> [DATA RECORDS]:
(* ===== verification/InvariantChecker.v ===== *)
(** * The idle-time memory check (srt/managers/scheduler_components/invariant_checker.py)

    [check_pic_memory] adds up what the allocators, the index and the
    in-flight counters account for and compares it with the pool sizes.  The
    theorem says what its verdict means: the reported leak is exactly the
    number of slots that are neither free nor cached, less those the in-flight
    counter announces. *)

From S2P Require Import Prelude PyDict Allocator Policy Segmenter Engine ReqPool PICache.
From S2P Require Import PICacheFacts Scenario TokenAllocator MambaAllocator.

(** The counts of the message, and the verdict. *)
Record PICMemory := mkPICMemory {
  full_leaked : Z;
  mamba_leaked : Z;
  memory_leak : bool;
}.

Section checker.
Context {KV MB : Type} `{Allocator KV} `{Allocator MB}.
Implicit Types s : Engine KV MB.

(** [full_total] and [mamba_total] are the sizes of the two pools. *)
Definition check_pic_memory (full_total mamba_total : Z) s : PICMemory :=
  let full_available := available_size (kv s) in
  let full_in_entries := total_size s in
  let full_inflight := inflight_full_tokens s in
  let full_accounted := full_available + full_in_entries + full_inflight in
  let mamba_available := available_size (mamba s) in
  let mamba_in_entries := len (entries s) in
  let mamba_inflight := inflight_mamba_slots s in
  let mamba_accounted := mamba_available + mamba_in_entries + mamba_inflight in
  let full_leaked := full_total - full_accounted in
  let mamba_leaked := mamba_total - mamba_accounted in
  mkPICMemory full_leaked mamba_leaked ((0 <? full_leaked) || (3 <? mamba_leaked)).

Lemma total_size_entries s : total_size s = len (entries_kv s).
Proof.
  unfold total_size, cached_entries, entries_kv. rewrite <- list_fmap_compose.
  generalize (entries s). induction l as [|p l IH]; [done|].
  rewrite !fmap_cons, zsum_cons. cbn [concat]. rewrite len_app, IH. done.
Qed.

Lemma entries_mamba_len s : len (entries_mamba s) = len (entries s).
Proof. unfold entries_mamba, len. by rewrite length_fmap. Qed.

(** C25. The memory check means what it says.  When the slots of the two
    pools are split between the allocators, the index and some holders, the
    reported leaks are exactly the held slots that the in-flight counters do
    not announce: nothing is reported when the counters are right, every
    forgotten KV slot is, and Mamba slots are from the fourth on. *)
Theorem check_pic_memory_exact slots mslots held mheld s :
  alloc_ready (kv s) -> alloc_ready (mamba s) ->
  pool_slots (kv s) ++ entries_kv s ++ held ≡ₚ slots ->
  pool_slots (mamba s) ++ entries_mamba s ++ mheld ≡ₚ mslots ->
  let c := check_pic_memory (len slots) (len mslots) s in
  full_leaked c = len held - inflight_full_tokens s /\
  mamba_leaked c = len mheld - inflight_mamba_slots s /\
  (memory_leak c = true <->
     inflight_full_tokens s < len held \/ inflight_mamba_slots s + 3 < len mheld).
Proof.
  intros Hrk Hrm Hk Hm c.
  apply len_perm in Hk, Hm. rewrite !len_app in Hk, Hm.
  assert (full_leaked c = len held - inflight_full_tokens s) as Hf.
  { unfold c, check_pic_memory. cbn [full_leaked].
    rewrite (ready_slots _ Hrk), total_size_entries. lia. }
  assert (mamba_leaked c = len mheld - inflight_mamba_slots s) as Hl.
  { unfold c, check_pic_memory. cbn [mamba_leaked].
    rewrite (ready_slots _ Hrm), <- entries_mamba_len. lia. }
  split; [done|]. split; [done|].
  change (memory_leak c) with ((0 <? full_leaked c) || (3 <? mamba_leaked c)).
  rewrite orb_true_iff, !Z.ltb_lt, Hf, Hl. lia.
Qed.

End checker.

(** Three KV slots and one Mamba slot taken and cached, two more KV slots
    taken and forgotten. *)
Definition leak_demo : list Z * Z * demo_engine := demo_take 2 (demo_cache [7; 8; 9] demo0).

Lemma check_pic_memory_exact_witness :
  full_leaked (check_pic_memory 32 8 leak_demo.2) = 2 /\
  memory_leak (check_pic_memory 32 8 leak_demo.2) = true.
Proof.
  destruct (check_pic_memory_exact (seqZ 1 32) (seqZ 1 8) leak_demo.1.1 [leak_demo.1.2]
              leak_demo.2) as (Hf & _ & Hl).
  - vm_compute. split; [reflexivity|intros _; reflexivity].
  - vm_compute. reflexivity.
  - apply (bool_decide_unpack _). vm_compute. exact I.
  - apply (bool_decide_unpack _). vm_compute. exact I.
  - change (len (seqZ 1 32)) with 32 in *. change (len (seqZ 1 8)) with 8 in *.
    rewrite Hf, Hl. split; [vm_compute; reflexivity|]. left. vm_compute. reflexivity.
Defined.
(* ===== verification/Paged.v ===== *)
(** * The page-granular KV allocator
      (srt/mem_cache/allocator/paged.py, srt/mem_cache/triton_ops/allocator.py)

    A free list of pages; a request's next tokens go first into the rest of
    its last page, then into fresh pages.  The device kernels compute this
    with one program per request; the reference [alloc_extend_naive] loops
    over the batch.  The theorems show both equal to the same position-wise
    specification and the allocator to hand out exactly the pages it drops
    from its list. *)

From S2P Require Import Prelude.

(** ** Device memory *)

(** A load of an in-range element; what an out-of-range load yields is never
    used when the batch is served. *)
Definition tl_load (l : list Z) (i : Z) : Z :=
  if 0 <=? i then default 0 (l !! Z.to_nat i) else 0.

(** The masked lanes that are on, each storing its value at its offset. *)
Definition tl_store (base : Z) (lanes : list (Z * Z)) (out : list Z) : list Z :=
  foldl (fun out ov => <[Z.to_nat (base + ov.1) := ov.2]> out) out lanes.

(** [tl.store(base + offs, f offs, mask=offs < bound)]. *)
Definition masked_store (base : Z) (offs : list Z) (f : Z -> Z) (bound : Z) (out : list Z)
    : list Z :=
  tl_store base ((fun o => (o, f o)) <$> filter (fun o => o < bound) offs) out.

Section kernels.
Variable page_size : Z.
(** What a lane masked out of a load holds, the same for every load. *)
Variable fill : Z.

(** Lanes [0 .. bs_upper - 1] of a load masked by [load_offset <= pid]. *)
Definition lanes (bs_upper pid : Z) (l : list Z) : list Z :=
  (fun o => if o <=? pid then tl_load l o else fill) <$> pyrange 0 bs_upper.

Definition pages_of (n : Z) : Z := (n + page_size - 1) / page_size.

Definition BLOCK_EXTEND : Z := 4096.

(** Parts 1 to 3 of a program: the rest of the old partial page, the new full
    pages in blocks, the new partial page. *)
Definition extend_parts (output_start_loc new_page_start_loc num_page_start_loc_self : Z)
    (pre_len seq_len last_loc : Z) (free_page out : list Z) : list Z :=
  let num_part1 := Z.min seq_len (pages_of pre_len * page_size) - pre_len in
  let out := masked_store output_start_loc (pyrange 0 page_size)
               (fun o => last_loc + 1 + o) num_part1 out in
  if pre_len + num_part1 =? seq_len then out
  else
    let num_part2 := seq_len / page_size * page_size - pages_of pre_len * page_size in
    let num_blocks := (num_part2 + BLOCK_EXTEND - 1) / BLOCK_EXTEND in
    let out := foldl (fun out block_id =>
      masked_store (output_start_loc + num_part1)
        (pyrange (block_id * BLOCK_EXTEND) (block_id * BLOCK_EXTEND + BLOCK_EXTEND))
        (fun o => tl_load free_page (new_page_start_loc + o / page_size) * page_size
                  + o mod page_size) num_part2 out) out (pyrange 0 num_blocks) in
    if pre_len + num_part1 + num_part2 =? seq_len then out
    else
      let num_part3 := seq_len - seq_len / page_size * page_size in
      let start_loc := tl_load free_page (new_page_start_loc + num_page_start_loc_self - 1) in
      masked_store (output_start_loc + num_part1 + num_part2) (pyrange 0 page_size)
        (fun o => start_loc * page_size + o) num_part3 out.

(** One program of the grid. *)
Definition alloc_extend_kernel (pre_lens seq_lens last_locs free_page : list Z) (bs_upper : Z)
    (out : list Z) (pid : Z) : list Z :=
  let seq_lanes := lanes bs_upper pid seq_lens in
  let pre_lanes := lanes bs_upper pid pre_lens in
  let seq_len := tl_load seq_lens pid in
  let pre_len := tl_load pre_lens pid in
  let extend_len := seq_len - pre_len in
  let output_start_loc := zsum (zip_with Z.sub seq_lanes pre_lanes) - extend_len in
  let num_page_start_loc_self := pages_of seq_len - pages_of pre_len in
  let sum_num_new_pages :=
    zsum (zip_with (fun x y => pages_of x - pages_of y) seq_lanes pre_lanes) in
  let new_page_start_loc := sum_num_new_pages - num_page_start_loc_self in
  extend_parts output_start_loc new_page_start_loc num_page_start_loc_self
    pre_len seq_len (tl_load last_locs pid) free_page out.

Definition alloc_decode_kernel (seq_lens last_locs free_page : list Z) (bs_upper : Z)
    (out : list Z) (pid : Z) : list Z :=
  let seq_lanes := lanes bs_upper pid seq_lens in
  let pre_lanes := zip_with (fun o x => if o <=? pid then x - 1 else x)
                     (pyrange 0 bs_upper) seq_lanes in
  let seq_len := tl_load seq_lens pid in
  let pre_len := seq_len - 1 in
  let num_page_start_loc_self := pages_of seq_len - pages_of pre_len in
  let sum_num_new_pages :=
    zsum (zip_with (fun x y => pages_of x - pages_of y) seq_lanes pre_lanes) in
  let new_page_start_loc := sum_num_new_pages - num_page_start_loc_self in
  if num_page_start_loc_self =? 0
  then tl_store pid [(0, tl_load last_locs pid + 1)] out
  else tl_store pid [(0, tl_load free_page new_page_start_loc * page_size)] out.

(** [out[a:b] = vals], a shape mismatch raises. *)
Definition slice_assign (a b : Z) (vals out : list Z) : outcome (list Z) :=
  if len vals =? Z.max 0 (b - a)
  then Ret (take (Z.to_nat a) out ++ vals ++ drop (Z.to_nat (a + len vals)) out)
  else Raise RuntimeError.

Definition cumsum_to (l : list Z) (i : Z) : Z := zsum (take (Z.to_nat (i + 1)) l).

(** The body of the loop of [alloc_extend_naive] on the scalars of request [i]. *)
Definition naive_parts (start_pos end_pos start_new_pages end_new_pages need_page : Z)
    (prefix_len seq_len last_loc : Z) (free_pages out : list Z) : outcome (list Z) :=
  let pos_in_page := pyrange 0 page_size in
  let num1 := Z.min seq_len (pages_of prefix_len * page_size) - prefix_len in
  match (if num1 =? 0 then Ret out
         else slice_assign start_pos (start_pos + num1)
                ((fun o => last_loc + 1 + o) <$> slice_to pos_in_page num1) out) with
  | Raise e => Raise e
  | Ret out =>
  if prefix_len + num1 =? seq_len then Ret out
  else
    let num2 := (seq_len / page_size - pages_of prefix_len) * page_size in
    match (if num2 =? 0 then Ret out
           else
             let pages := (fun p => p * page_size) <$>
               pyslice free_pages start_new_pages (end_new_pages - need_page) in
             slice_assign (start_pos + num1) (start_pos + num1 + num2)
               (concat ((fun p => Z.add p <$> pos_in_page) <$> pages)) out) with
    | Raise e => Raise e
    | Ret out =>
    if prefix_len + num1 + num2 =? seq_len then Ret out
    else
      let num3 := seq_len - seq_len / page_size * page_size in
      if num3 =? 0 then Ret out
      else slice_assign (end_pos - num3) end_pos
             ((fun o => tl_load free_pages (end_new_pages - 1) * page_size + o) <$>
                slice_to pos_in_page num3) out
    end
  end.

Definition naive_step (prefix_lens seq_lens last_loc free_pages : list Z) (i : Z) (out : list Z)
    : outcome (list Z) :=
  let extend_lens := zip_with Z.sub seq_lens prefix_lens in
  let num_new_pages := zip_with (fun s p => pages_of s - pages_of p) seq_lens prefix_lens in
  let num_full_new_pages := zip_with (fun s p => s / page_size - pages_of p) seq_lens prefix_lens in
  let need_page := zip_with Z.sub num_new_pages num_full_new_pages in
  let end_pos := cumsum_to extend_lens i in
  let start_pos := end_pos - tl_load extend_lens i in
  let end_new_pages := cumsum_to num_new_pages i in
  let start_new_pages := end_new_pages - tl_load num_new_pages i in
  naive_parts start_pos end_pos start_new_pages end_new_pages (tl_load need_page i)
    (tl_load prefix_lens i) (tl_load seq_lens i) (tl_load last_loc i) free_pages out.

Definition alloc_extend_naive (prefix_lens seq_lens last_loc free_pages out : list Z)
    : outcome (list Z) :=
  foldl (fun acc i => match acc with
                      | Raise e => Raise e
                      | Ret out => naive_step prefix_lens seq_lens last_loc free_pages i out
                      end) (Ret out) (pyrange 0 (len prefix_lens)).

(** ** The allocator *)

Definition get_num_new_pages (seq_lens prefix_lens : list Z) : Z :=
  zsum (zip_with (fun s p => pages_of s - pages_of p) seq_lens prefix_lens).
Definition get_num_new_pages_decode (seq_lens : list Z) : Z :=
  zsum ((fun s => if s mod page_size =? 1 then 1 else 0) <$> seq_lens).

Definition next_power_of_2 (n : Z) : Z := if 0 <? n then 2 ^ Z.log2_up n else 1.

Record Paged := mkPaged {
  num_pages : Z;
  need_sort : bool;
  free_pages : list Z;
  release_pages : list Z;
  is_not_in_free_group : bool;
  free_group : list (list Z);
}.

Definition set_pages (fp rp : list Z) (a : Paged) : Paged :=
  mkPaged (num_pages a) (need_sort a) fp rp (is_not_in_free_group a) (free_group a).

Definition paged_clear (a : Paged) : Paged :=
  mkPaged (num_pages a) (need_sort a) (pyrange 1 (num_pages a + 1)) [] true [].
Definition paged_init (size : Z) (need_sort : bool) : Paged :=
  paged_clear (mkPaged (size / page_size) need_sort [] [] true []).

Definition paged_merge (a : Paged) : Paged :=
  if 0 <? len (release_pages a)
  then set_pages (sort_Z (free_pages a ++ release_pages a)) [] a else a.

Definition paged_alloc (need_size : Z) (a : Paged) : option (list Z) * Paged :=
  let num := need_size / page_size in
  let a := if need_sort a && (len (free_pages a) <? num) then paged_merge a else a in
  if len (free_pages a) <? num then (None, a)
  else
    (Some (concat ((fun p => (fun o => p * page_size + o) <$> pyrange 0 page_size) <$>
             slice_to (free_pages a) num)),
     set_pages (slice_from (free_pages a) num) (release_pages a) a).

(** [torch.empty] holds whatever [garbage] holds. *)
Definition alloc_extend (garbage : list Z) (prefix_lens seq_lens last_loc : list Z)
    (extend_num_tokens : Z) (num_new_pages : option Z) (a : Paged) : option (list Z) * Paged :=
  let bs := len prefix_lens in
  let a := if need_sort a && (len (free_pages a) <? extend_num_tokens / page_size + bs + 1)
           then paged_merge a else a in
  let out := foldl (alloc_extend_kernel prefix_lens seq_lens last_loc (free_pages a)
                      (next_power_of_2 bs))
               (take (Z.to_nat extend_num_tokens) garbage) (pyrange 0 bs) in
  let num_new_pages := default (get_num_new_pages seq_lens prefix_lens) num_new_pages in
  if len (free_pages a) <? num_new_pages then (None, a)
  else (Some out, set_pages (slice_from (free_pages a) num_new_pages) (release_pages a) a).

Definition alloc_decode (garbage : list Z) (seq_lens last_loc : list Z) (a : Paged)
    : option (list Z) * Paged :=
  let bs := len seq_lens in
  let a := if need_sort a && (len (free_pages a) <? bs) then paged_merge a else a in
  let out := foldl (alloc_decode_kernel seq_lens last_loc (free_pages a) (next_power_of_2 bs))
               (take (Z.to_nat bs) garbage) (pyrange 0 bs) in
  let num_new_pages := get_num_new_pages_decode seq_lens in
  if len (free_pages a) <? num_new_pages then (None, a)
  else (Some out, set_pages (slice_from (free_pages a) num_new_pages) (release_pages a) a).

(** [torch.unique]: sorted, without duplicates. *)
Definition torch_unique (l : list Z) : list Z := sort_Z (remove_dups l).

Definition paged_free (free_index : list Z) (a : Paged) : Paged :=
  if len free_index =? 0 then a
  else if is_not_in_free_group a then
    let pages := torch_unique ((fun x => x / page_size) <$> free_index) in
    if need_sort a then set_pages (free_pages a) (pages ++ release_pages a) a
    else set_pages (pages ++ free_pages a) (release_pages a) a
  else mkPaged (num_pages a) (need_sort a) (free_pages a) (release_pages a) false
         (free_group a ++ [free_index]).

End kernels.
(* ===== verification/PagedFacts.v ===== *)
(** * Facts on the page-granular allocator

    A request of [pre] cached and [seq] total tokens whose last token is in
    slot [last] gets, for each new position, the next slot of its last page
    or the same offset of a fresh page ([slot_ref]).  The device kernel and
    the reference loop both compute this. *)

From S2P Require Import Prelude Paged.

(** ** Splicing *)

Definition splice (s : Z) (vs out : list Z) : list Z :=
  take (Z.to_nat s) out ++ vs ++ drop (Z.to_nat (s + len vs)) out.

Lemma splice_nil s out : 0 <= s -> splice s [] out = out.
Proof.
  intros. unfold splice. rewrite len_nil, Z.add_0_r. cbn. apply take_drop.
Qed.

Lemma len_splice s vs out : 0 <= s -> s + len vs <= len out -> len (splice s vs out) = len out.
Proof.
  intros Hs Hl. pose proof (len_nonneg vs). unfold splice. rewrite !len_app. unfold len in *.
  rewrite length_take, length_drop. lia.
Qed.

Lemma splice_splice s vs ws out :
  0 <= s -> s + len vs + len ws <= len out ->
  splice (s + len vs) ws (splice s vs out) = splice s (vs ++ ws) out.
Proof.
  intros Hs Hl. pose proof (len_nonneg vs). pose proof (len_nonneg ws).
  unfold splice. rewrite len_app.
  assert (length (take (Z.to_nat s) out ++ vs) = Z.to_nat (s + len vs)) as Hlen.
  { rewrite length_app, length_take. unfold len in *. lia. }
  set (D := drop (Z.to_nat (s + len vs)) out).
  replace (take (Z.to_nat s) out ++ vs ++ D) with ((take (Z.to_nat s) out ++ vs) ++ D)
    by (by rewrite (assoc_L (++))).
  rewrite take_app_length' by done. rewrite drop_app_ge by (rewrite Hlen; unfold len in *; lia).
  rewrite Hlen. unfold D. rewrite drop_drop, <- !(assoc_L (++)).
  replace (Z.to_nat (s + len vs) + (Z.to_nat (s + len vs + len ws) - Z.to_nat (s + len vs)))%nat
    with (Z.to_nat (s + (len vs + len ws))) by lia. done.
Qed.

Lemma splice_next s s' vs ws out :
  s' = s + len vs -> 0 <= s -> s + len vs + len ws <= len out ->
  splice s' ws (splice s vs out) = splice s (vs ++ ws) out.
Proof. intros ->. apply splice_splice. Qed.

Lemma insert_splice s vs v out :
  0 <= s -> s + len vs < len out ->
  <[Z.to_nat (s + len vs) := v]> (splice s vs out) = splice s (vs ++ [v]) out.
Proof.
  intros Hs Hl. pose proof (len_nonneg vs).
  rewrite <- splice_splice by (change (len [v]) with 1; lia).
  assert (Z.to_nat (s + len vs) < length (splice s vs out))%nat as Hlt.
  { pose proof (len_splice s vs out Hs ltac:(lia)). unfold len in *. lia. }
  unfold splice at 2. change (len [v]) with 1.
  rewrite insert_take_drop by done. cbn [app].
  replace (Z.to_nat (s + len vs + 1)) with (Datatypes.S (Z.to_nat (s + len vs))) by lia. done.
Qed.

(** ** Stores over consecutive offsets *)

Lemma seqZ_snoc a n : 0 <= n -> seqZ a (n + 1) = seqZ a n ++ [a + n].
Proof. intros. rewrite seqZ_app by lia. done. Qed.

Lemma tl_store_seq base f a n out :
  0 <= base + a -> 0 <= n -> base + a + n <= len out ->
  tl_store base ((fun o => (o, f o)) <$> seqZ a n) out = splice (base + a) (f <$> seqZ a n) out.
Proof.
  intros Ha Hn. revert n Hn. apply (natlike_ind (fun n => base + a + n <= len out ->
    tl_store base ((fun o => (o, f o)) <$> seqZ a n) out = splice (base + a) (f <$> seqZ a n) out)).
  - intros _. rewrite seqZ_nil by lia. cbn. by rewrite splice_nil.
  - intros n Hn IH Hl. replace (Z.succ n) with (n + 1) by lia. rewrite seqZ_snoc by lia.
    rewrite !fmap_app. unfold tl_store in *. rewrite foldl_app, IH by lia. cbn.
    assert (len (f <$> seqZ a n) = n) as Hlen by (unfold len; rewrite length_fmap, length_seqZ; lia).
    rewrite <- insert_splice by (rewrite ?Hlen; lia). rewrite Hlen.
    by replace (base + a + n) with (base + (a + n)) by lia.
Qed.

Lemma filter_lt_pyrange a b m :
  filter (fun o => o < m) (pyrange a b) = pyrange a (Z.min b m).
Proof.
  unfold pyrange. destruct (Z.le_gt_cases b a) as [Hba|Hba].
  { by rewrite !seqZ_nil by lia. }
  remember (b - a) as n eqn:Hn. assert (0 <= n) as Hn0 by lia. clear Hba.
  replace b with (a + n) by lia. clear Hn b.
  revert n Hn0. apply (natlike_ind (fun n =>
    filter (fun o => o < m) (seqZ a n) = seqZ a (Z.min (a + n) m - a))).
  - by rewrite !seqZ_nil by lia.
  - intros n Hn IH. replace (Z.succ n) with (n + 1) by lia.
    rewrite seqZ_snoc, filter_app, IH by lia. rewrite filter_cons, filter_nil.
    case_decide.
    + rewrite !Z.min_l by lia. replace (a + (n + 1) - a) with (n + 1) by lia.
      rewrite seqZ_snoc by lia. by replace (a + n - a) with n by lia.
    + rewrite app_nil_r. f_equal. lia.
Qed.

Lemma masked_store_splice base a b f m out :
  a <= Z.min b m -> 0 <= base + a -> base + Z.min b m <= len out ->
  masked_store base (pyrange a b) f m out =
    splice (base + a) (f <$> pyrange a (Z.min b m)) out.
Proof.
  intros Ha Hb Hl. unfold masked_store. rewrite filter_lt_pyrange.
  unfold pyrange. apply tl_store_seq; lia.
Qed.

> [WHAT NEEDS TO BE DONE]: In the data above, find each line where the string "garbage" appears, then copy it.

> [OUTPUT OF THE TASK]:
(** [torch.empty] holds whatever [garbage] holds. *)
Definition alloc_extend (garbage : list Z) (prefix_lens seq_lens last_loc : list Z)
               (take (Z.to_nat extend_num_tokens) garbage) (pyrange 0 bs) in
Definition alloc_decode (garbage : list Z) (seq_lens last_loc : list Z) (a : Paged)
               (take (Z.to_nat bs) garbage) (pyrange 0 bs) in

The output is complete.